Multiple (simple) context-free tree grammars are investigated, where "simple" means "linear and nondeleting". Every multiple context-free tree grammar that is finitely ambiguous can be lexicalized; i.e., it can be transformed into an equivalent one (generating the same tree language) in which each rule of the grammar contains a lexical symbol. Due to this transformation, the rank of the nonterminals increases at most by 1, and the multiplicity (or fan-out) of the grammar increases at most by the maximal rank of the lexical symbols; in particular, the multiplicity does not increase when all lexical symbols have rank 0. Multiple context-free tree grammars have the same tree generating power as multi-component tree adjoining grammars (provided the latter can use a root-marker).

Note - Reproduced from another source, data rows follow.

(** Networks that cover exactly one network collapse to it. *)
Lemma collapse_single n : wf n → (∀ a, mem n a ↔ ∃ x, x ∈ nets ∧ mem x a) → collapse_addresses nets = [n].
Proof.
  intros Hn Hcov. destruct collapse_spec as (Huc & Hc & Hs & Hsup). set (out := collapse_addresses nets) in *.
  assert (Hco : ∀ a, mem n a ↔ ∃ x, x ∈ out ∧ mem x a) by (intros a; by rewrite Hcov, Hc). clear Hc Hcov.
  assert (Hne : out ≠ []).
  { intros E. destruct (proj1 (Hco _) (mem_network_address n Hn)) as (x & Hx & _). rewrite E in Hx. by apply not_elem_of_nil in Hx. }
  destruct (longest out Hne) as (m & Hm & Hmax). destruct (Huc m Hm) as [Hwm Hvm].
  assert (Hmn : ∀ a, mem m a → mem n a) by (intros a Ha; apply Hco; eauto).
  assert (Hnm : n ∈ out).
  { destruct (Z.lt_ge_cases (prefixlen n) (prefixlen m)) as [Hlt|Hge].
    - exfalso. pose proof (supernet_wf m Hwm) as Hws.
      assert (Hz : prefixlen m ≠ 0) by (destruct Hn as (? & _); lia).
      assert (Hsn : ∀ a, mem (supernet m) a → mem n a).
      { apply (nested n (supernet m) (network_address m)); [done..|rewrite supernet_prefix by done; lia| |];
          [apply Hmn|apply supernet_mem]; auto with spatium. }
      (* an address of the supernet outside m *)
      pose proof (supernet_half m Hwm Hz) as Hh. pose proof (supernet_size m Hwm Hz) as Hsz. pose proof (size_pos m Hwm).
      set (a := mkAddr (ver m) (if base m =? base (supernet m) then base m + num_addresses m else base (supernet m))).
      assert (Ha : mem (supernet m) a ∧ ¬ mem m a).
      { unfold a, mem. rewrite supernet_ver. simpl. destruct (Z.eqb_spec (base m) (base (supernet m))); (split; [split; [done|lia]|]); intros [_ ?]; lia. }
      destruct Ha as [Ha Hna]. destruct (proj1 (Hco a) (Hsn a Ha)) as (x & Hx & Hxa). destruct (Huc x Hx) as [Hwx Hvx].
      destruct (Z.lt_ge_cases (prefixlen x) (prefixlen m)) as [Hl|Hg].
      + assert (Hxm : ∀ c, mem m c → mem x c).
        { intros c Hcm. apply (nested x (supernet m) a); [done..|rewrite supernet_prefix by done; lia|done|done|].
          by apply supernet_mem. }
        assert (x = m) as ->; [|done]. apply (before_disjoint out x m (network_address m) Hs Hx Hm); auto with spatium.
      + assert (Ep : prefixlen x = prefixlen m) by (specialize (Hmax x Hx); lia).
        assert (x = m) as ->; [|done]. apply Hsup; [done..|].
        apply (same_length_disjoint _ _ a); [by apply supernet_wf|done|by rewrite !supernet_prefix by lia; lia| |done].
        by apply supernet_mem.
    - assert (n = m) as ->; [|done]. apply (same_length_disjoint n m (network_address m)); [done..| | |auto with spatium].
      + destruct (Z.lt_ge_cases (prefixlen m) (prefixlen n)) as [Hl|]; [exfalso|lia].
        assert (Hv : ver n = ver m) by (destruct (Hmn _ (mem_network_address m Hwm)) as [? _]; done).
        pose proof (size_split m n Hwm Hn (eq_sym Hv) ltac:(lia)) as Es. pose proof (size_pos n Hn).
        destruct (Hmn _ (mem_network_address m Hwm)) as [_ L1], (Hmn _ (mem_broadcast m Hwm)) as [_ L2]. simpl in *.
        assert (2 ^ 1 ≤ 2 ^ (prefixlen n - prefixlen m)) by (apply Z.pow_le_mono_r; lia). nia.
      + apply Hmn. auto with spatium. }
  assert (Hall : ∀ x, x ∈ out → x = n).
  { intros x Hx. destruct (Huc x Hx) as [Hwx _].
    apply (before_disjoint out x n (network_address x) Hs Hx Hnm); [auto with spatium|].
    apply Hco. exists x. auto with spatium. }
  destruct out as [|x [|y l]]; [done|f_equal; by apply Hall; left|exfalso].
  rewrite (Hall x ltac:(left)), (Hall y ltac:(right; left)) in Hs.
  apply StronglySorted_inv in Hs as [_ Hb]. apply Forall_inv in Hb. unfold before in Hb. simpl in Hb.
  pose proof (size_pos n Hn). lia.
Qed.
End collapse.

(** ** Sizes *)
Definition addresses (n : IPNetwork) : list IPAddr := map (mkAddr (ver n)) (seqZ (base n) (num_addresses n)).

Lemma elem_addresses n a : a ∈ addresses n ↔ mem n a.
Proof.
  unfold addresses, mem. rewrite list_elem_of_fmap. setoid_rewrite elem_of_seqZ. split.
  - intros (i & -> & Hi). done.
  - intros [Hv Ha]. exists (ip a). split; [destruct a; simpl in *; congruence|done].
Qed.

Lemma addresses_NoDup n : NoDup (addresses n).
Proof. apply NoDup_fmap_2_strong; [by intros x y _ _ [=]|apply NoDup_seqZ]. Qed.

Lemma addresses_length n : wf n → Z.of_nat (length (addresses n)) = num_addresses n.
Proof. intros Hn. pose proof (size_pos n Hn). unfold addresses. rewrite length_fmap, length_seqZ. lia. Qed.

(** Disjoint entries, the repetition of one included. *)
Fixpoint disjoint_list (l : list IPNetwork) : Prop :=
  match l with
  | [] => True
  | n :: rest => (∀ m a, m ∈ rest → mem n a → ¬ mem m a) ∧ disjoint_list rest
  end.

Lemma disjoint_NoDup l : disjoint_list l ↔ NoDup (mjoin (map addresses l)).
Proof.
  induction l as [|n l IH]; simpl; [by split; [constructor|]|]. rewrite NoDup_app, IH.
  assert (E : (∀ m a, m ∈ l → mem n a → ¬ mem m a) ↔ (∀ a, a ∈ addresses n → a ∉ mjoin (map addresses l))).
  { split.
    - intros H a Ha (k & Hk & (m & -> & Hm)%list_elem_of_fmap)%list_elem_of_join. apply elem_addresses in Ha, Hk. by eapply H.
    - intros H m a Hm Ha Hb. apply (H a); [by apply elem_addresses|]. apply list_elem_of_join.
      exists (addresses m). split; [by apply elem_addresses|by apply list_elem_of_fmap_2]. }
  rewrite E. pose proof (addresses_NoDup n). tauto.
Qed.

Definition total (l : list IPNetwork) : Z := foldr (λ n t, num_addresses n + t) 0 l.

Lemma total_length l : (∀ n, n ∈ l → wf n) → Z.of_nat (length (mjoin (map addresses l))) = total l.
Proof.
  induction l as [|n l IH]; intros H; [done|]. simpl. rewrite length_app, Nat2Z.inj_add, addresses_length, IH; [done| |].
  - intros m Hm. apply H. by right.
  - apply H. left.
Qed.

(** A cover of [n] has its size exactly when its networks are disjoint. *)
Lemma total_cover l n : (∀ m, m ∈ l → wf m) → wf n → (∀ a, mem n a ↔ ∃ m, m ∈ l ∧ mem m a) →
  total l = num_addresses n ↔ disjoint_list l.
Proof.
  intros Hl Hn Hc. rewrite <- total_length, <- addresses_length, disjoint_NoDup by done.
  assert (He : ∀ a, a ∈ addresses n ↔ a ∈ mjoin (map addresses l)).
  { intros a. rewrite elem_addresses, Hc, list_elem_of_join. split.
    - intros (m & Hm & Ha). exists (addresses m). split; [by apply elem_addresses|by apply list_elem_of_fmap_2].
    - intros (k & Hk & (m & -> & Hm)%list_elem_of_fmap). exists m. by rewrite elem_addresses in Hk. }
  split.
  - intros E. assert (P : addresses n ≡ₚ mjoin (map addresses l)).
    { apply submseteq_length_Permutation; [|lia]. apply NoDup_submseteq; [apply addresses_NoDup|]. intros a. by rewrite He. }
    rewrite <- P. apply addresses_NoDup.
  - intros Hd. f_equal. apply Permutation_length. symmetry.
    apply submseteq_length_Permutation; [apply NoDup_submseteq; [apply addresses_NoDup|intros a; by rewrite He]|].
    apply submseteq_length, NoDup_submseteq; [done|]. intros a. by rewrite He.
Qed.
End IpCollapse.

Moreover, every multi-component tree adjoining grammar that is finitely ambiguous can be lexicalized. Multiple context-free tree grammars have the same string generating power as multiple context-free (string) grammars and polynomial time parsing algorithms. A tree language can be generated by a multiple context-free tree grammar if and only if it is the image of a regular tree language under a deterministic finite-copying macro tree transducer. Multiple context-free tree grammars can be used as a synchronous translation device.